* **Exercise prompt**
Restate word for word the entries below, starting with the line with "destruct blk; [reflexivity|discriminate]." and continuing through the line with "intros Hk R.". Include both of those lines and no others.

Data section start

Lemma clear_stands n b : 0 < n -> block_size b = n -> stands n (clear b) new_queue.
Proof. intros H <-. split; [now apply (clear_holds b)|easy|unfold small; cbn; lia|easy|easy]. Qed.
Lemma append_cursor n : forall data b b', append_loop n data b = Some b' -> read_block b' = read_block b /\ read_pos b' = read_pos b.
Proof.
  induction n as [|n IH]; intros data b b'; cbn [append_loop]; [easy|]. destruct data as [|x data]; [now intros [= <-]|].
  intros E. destruct (IH _ _ _ E) as [-> ->]. easy.
Qed.
Lemma append_stands n b q data : small n -> stands n b q -> small (length (bytes_of q) + length data) ->
  exists b', append data b = Some b' /\ stands n b' (appended data q).
Proof.
  intros Hn [H S L F W] Hd. unfold append. destruct (append_loop_holds (Datatypes.S (length data)) b _ data H) as (b' & E & H' & S'); [now rewrite S|lia|].
  exists b'. split; [exact E|]. assert (C : read_block b' = read_block b /\ read_pos b' = read_pos b) by exact (append_cursor _ _ _ _ E).
  split; cbn; [exact H'|congruence|now rewrite length_app| |].
  - intros Hf. apply andb_true_iff in Hf as [Hf Hnil]. destruct data; [|easy]. injection E as <-. auto.
  - intros Hw. destruct C as [-> ->]. auto.
Qed.
(** ** Appending a buffer *)

(** [append(chain_buffer &)] moves the whole content when nothing was ever
    stored and the other buffer was not read from; otherwise it copies the
    other's blocks, consumed bytes included, and counts the other's size a
    second time, so that the result holds no queue at all. *)
Theorem chain_append_buffer b o q q' :
  holds b q -> holds o q' -> small (block_size b) -> block_size o = block_size b -> q' <> [] ->
  (pristine b = true -> read_block o = 0 -> read_pos o = 0 ->
   exists b', append_buffer b o = Some (b', clear o) /\ holds b' (q ++ q'))
  /\ (pristine b = false ->
   exists b', append_buffer b o = Some (b', clear o)
     /\ unread (blocks b') (read_block b') (read_pos b') = q ++ concat (blocks o)
     /\ size b' = length q + length (concat (blocks o)) + length q'
     /\ forall q'', ~ holds b' q'').
Proof.
  intros Hh Ho Hs Hbs Hne.
  assert (He : empty o = false).
  { unfold empty. rewrite (h_total _ _ Ho). destruct q'; [contradiction|reflexivity]. }
  unfold append_buffer. rewrite He. fold (pristine b). split; intros Hp; rewrite Hp.
  - intros Hrb Hrp. unfold pristine in Hp. reflect_bools. eexists. split; [reflexivity|].
    assert (Hq : q = []).
    { rewrite (h_queue _ _ Hh). unfold unread. destruct (blocks b) as [|blk [|? ?]]; try discriminate.
      replace (read_block b) with 0 by lia. replace (read_pos b) with 0 by lia. cbn.
      destruct blk; [reflexivity|discriminate]. }
    subst q. pose proof (h_total _ _ Hh) as Ht. cbn in Ht.
    split; cbn; [apply Hh|rewrite <- Hbs; apply Ho| | |].
    + replace (read_block b) with (read_block o) by lia. replace (read_pos b) with (read_pos o) by lia. apply Ho.
    + replace (read_block b) with (read_block o) by lia. replace (read_pos b) with (read_pos o) by lia. apply Ho.
    + rewrite Ht, (h_total _ _ Ho). reflexivity.
  - destruct (append_blocks_holds (blocks o) b q Hh Hs) as (b1 & -> & H1 & Hbs1).
    eexists. split_and!; [reflexivity| | |]; cbn [blocks read_block read_pos size total_size].
    + now rewrite <- (h_queue _ _ H1).
    + rewrite (h_total _ _ H1), (h_total _ _ Ho), length_app. reflexivity.
    + intros q'' H2. pose proof (h_queue _ _ H2) as Hq2. pose proof (h_total _ _ H2) as Ht2.
      cbn [blocks read_block read_pos total_size] in *. rewrite <- (h_queue _ _ H1) in Hq2.
      rewrite (h_total _ _ H1), (h_total _ _ Ho), Hq2 in Ht2. destruct q'; [contradiction|cbn in Ht2; lia].
Qed.

(** ** Theorems *)

Lemma fresh_empty n b q : stands n b q -> fresh q = true -> bytes_of q = [].
Proof. intros [H _ _ F _] Hf. destruct (F Hf) as (B & R & P). rewrite (h_queue _ _ H), B, R, P. reflexivity. Qed.
(** Nothing is consumed: nothing changes, when the cursor is in the first block. *)
Lemma consume_nothing n b q len : stands n b q -> is_nil (take len (bytes_of q)) = true -> read_block b = 0 -> consume len b = Some (0, b).
Proof.
  intros [H _ _ _ _] Hn R. unfold consume. rewrite (h_total _ _ H).
  assert (E : (if len <? length (bytes_of q) then len else length (bytes_of q)) = 0).
  { destruct (bytes_of q) as [|x l]; [now destruct len|]. destruct len; [reflexivity|easy]. }
  rewrite E. cbn [consume_loop Nat.ltb Nat.leb andb]. now rewrite R.
Qed.
Lemma consume_stands n b q len : small n -> stands n b q ->
  exists b', consume len b = Some (len `min` length (bytes_of q), b') /\ stands n b' (consumed len q).
Proof.
  intros Hn I. pose proof I as [H S L F W]. destruct (consume_holds b _ len H) as (b' & E & H' & S'); [now rewrite S|exact L|].
  exists b'. split; [exact E|]. assert (K : is_nil (take len (bytes_of q)) = true -> read_block b = 0 -> b' = b).
  { intros Hk R. rewrite (consume_nothing n b q len I Hk R) in E. now injection E as _ <-. }
  split; cbn; [exact H'|congruence|eapply small_le; [|exact L]; rewrite length_drop; lia| |].
  - intros Hf. destruct (F Hf) as (B & R & P). rewrite K; [auto|now rewrite (fresh_empty _ _ _ I Hf), take_nil|exact R].
  - intros Hw. apply andb_true_iff in Hw as [Hw Hk]. destruct (W Hw) as [R P]. rewrite K; auto.
Qed.
Lemma append_buffer_stands n b o q q' : 0 < n -> small n -> stands n b q -> stands n o q' -> bytes_of q' <> [] -> fresh q = true -> whole q' = true ->
  exists b', append_buffer b o = Some (b', clear o) /\ stands n b' (appended (bytes_of q') q).
Proof.
  intros Hp Hn I J Ne Hf Hw. pose proof I as [H S _ F W]. pose proof J as [H' S' L' _ W']. destruct (F Hf) as (B & R & P). destruct (W' Hw) as [R' P'].
  destruct (chain_append_buffer b o _ _ H H') as [K _]; [now rewrite S|congruence|exact Ne|].
  destruct K as (b' & E & Hb'); [unfold pristine; now rewrite B, R, P|exact R'|exact P'|]. exists b'. split; [exact E|].
  assert (C : block_size b' = n /\ read_block b' = 0 /\ read_pos b' = 0).
  { unfold append_buffer in E. destruct (empty o) eqn:Eo; [injection E as <- _; auto|]. rewrite B, R, P in E. cbn in E. injection E as <-. auto. }
  destruct C as (C1 & C2 & C3). split; cbn; [exact Hb'|exact C1|rewrite (fresh_empty _ _ _ I Hf); exact L'| |auto].
  destruct (bytes_of q'); [easy|]. now rewrite andb_false_r.
Qed.

(** The buffers stand for the queues, each for its own. *)
Definition all_stand (n : nat) : list chain_buffer -> list queue -> Prop := Forall2 (stands n).
Lemma exec_stands n o bs qs : 0 < n -> small n -> all_stand n bs qs -> legal o qs ->
  exists r bs' qs', exec o bs = Some (r, bs') /\ spec o qs = Some (r, qs') /\ all_stand n bs' qs'.
Proof.
  intros Hp Hn A. assert (G : forall i q, qs !! i = Some q -> exists b, bs !! i = Some b /\ stands n b q).
  { intros i q E. destruct (Forall2_lookup_r _ _ _ _ _ A E) as (b & Eb & I). eauto. }
  destruct o as [i data|i j|i len|i len|i]; cbn [legal exec spec].
  - intros (q & E & Hs). destruct (G _ _ E) as (b & -> & I). destruct (append_stands n b q data Hn I Hs) as (b' & -> & I'). rewrite E. do 3 eexists. split; [reflexivity|]. split; [reflexivity|]. now apply Forall2_insert.
  - intros (q & q' & E & E' & K). destruct (G _ _ E) as (b & Eb & I). destruct (G _ _ E') as (b' & Eb' & J). rewrite E, E', Eb, Eb'.
    destruct (bytes_of q') as [|x l] eqn:Q; cbn [is_nil].
    + unfold append_buffer, empty. rewrite (h_total _ _ (st_holds _ _ _ J)), Q. cbn. do 3 eexists. split; [reflexivity|]. split; [reflexivity|].
      rewrite (list_insert_id bs) by exact Eb. rewrite list_insert_id by exact Eb'. exact A.
    + destruct K as [K|[Hf Hw]]; [easy|]. destruct (append_buffer_stands n b b' q q') as (c & -> & I'); try assumption; [now rewrite Q|].
      do 3 eexists. split; [reflexivity|]. split; [now rewrite <- Q|]. apply Forall2_insert; [apply Forall2_insert; [exact A|exact I']|]. apply clear_stands; [exact Hp|apply J].
  - intros [[q E] Hs]. destruct (G _ _ E) as (b & -> & I). rewrite E, (read_holds b _ len (st_holds _ _ _ I)); [|now rewrite (st_size _ _ _ I)|exact Hs]. eauto 8.
  - intros [[q E] _]. destruct (G _ _ E) as (b & -> & I). destruct (consume_stands n b q len Hn I) as (b' & -> & I'). rewrite E. do 3 eexists. split; [reflexivity|]. split; [reflexivity|]. now apply Forall2_insert.
  - intros [q E]. destruct (G _ _ E) as (b & -> & I). rewrite E. do 3 eexists. split; [reflexivity|]. split; [reflexivity|]. apply Forall2_insert; [exact A|]. apply clear_stands; [exact Hp|apply I].
Qed.
Lemma run_stands n os : 0 < n -> small n -> forall bs qs, all_stand n bs qs -> all_legal os qs ->
  exists rs bs' qs', run os bs = Some (rs, bs') /\ spec_run os qs = Some (rs, qs') /\ all_stand n bs' qs'.
Proof.
  intros Hp Hn. induction os as [|o os IH]; intros bs qs A L; [cbn; eauto 8|]. destruct L as [L Ls].
  destruct (exec_stands n o bs qs Hp Hn A L) as (r & bs1 & qs1 & E & E' & A1). destruct (IH bs1 qs1 A1 (Ls _ _ E')) as (rs & bs2 & qs2 & F & F' & A2).
  cbn [run spec_run]. rewrite E, E', F, F'. eauto 8.
Qed.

Data section end

* **Task solution**
      destruct blk; [reflexivity|discriminate]. }
    subst q. pose proof (h_total _ _ Hh) as Ht. cbn in Ht.
    split; cbn; [apply Hh|rewrite <- Hbs; apply Ho| | |].
    + replace (read_block b) with (read_block o) by lia. replace (read_pos b) with (read_pos o) by lia. apply Ho.
    + replace (read_block b) with (read_block o) by lia. replace (read_pos b) with (read_pos o) by lia. apply Ho.
    + rewrite Ht, (h_total _ _ Ho). reflexivity.
  - destruct (append_blocks_holds (blocks o) b q Hh Hs) as (b1 & -> & H1 & Hbs1).
    eexists. split_and!; [reflexivity| | |]; cbn [blocks read_block read_pos size total_size].
    + now rewrite <- (h_queue _ _ H1).
    + rewrite (h_total _ _ H1), (h_total _ _ Ho), length_app. reflexivity.
    + intros q'' H2. pose proof (h_queue _ _ H2) as Hq2. pose proof (h_total _ _ H2) as Ht2.
      cbn [blocks read_block read_pos total_size] in *. rewrite <- (h_queue _ _ H1) in Hq2.
      rewrite (h_total _ _ H1), (h_total _ _ Ho), Hq2 in Ht2. destruct q'; [contradiction|cbn in Ht2; lia].
Qed.

(** ** Theorems *)

Lemma fresh_empty n b q : stands n b q -> fresh q = true -> bytes_of q = [].
Proof. intros [H _ _ F _] Hf. destruct (F Hf) as (B & R & P). rewrite (h_queue _ _ H), B, R, P. reflexivity. Qed.
(** Nothing is consumed: nothing changes, when the cursor is in the first block. *)
Lemma consume_nothing n b q len : stands n b q -> is_nil (take len (bytes_of q)) = true -> read_block b = 0 -> consume len b = Some (0, b).
Proof.
  intros [H _ _ _ _] Hn R. unfold consume. rewrite (h_total _ _ H).
  assert (E : (if len <? length (bytes_of q) then len else length (bytes_of q)) = 0).
  { destruct (bytes_of q) as [|x l]; [now destruct len|]. destruct len; [reflexivity|easy]. }
  rewrite E. cbn [consume_loop Nat.ltb Nat.leb andb]. now rewrite R.
Qed.
Lemma consume_stands n b q len : small n -> stands n b q ->
  exists b', consume len b = Some (len `min` length (bytes_of q), b') /\ stands n b' (consumed len q).
Proof.
  intros Hn I. pose proof I as [H S L F W]. destruct (consume_holds b _ len H) as (b' & E & H' & S'); [now rewrite S|exact L|].
  exists b'. split; [exact E|]. assert (K : is_nil (take len (bytes_of q)) = true -> read_block b = 0 -> b' = b).
  { intros Hk R. rewrite (consume_nothing n b q len I Hk R) in E. now injection E as _ <-. }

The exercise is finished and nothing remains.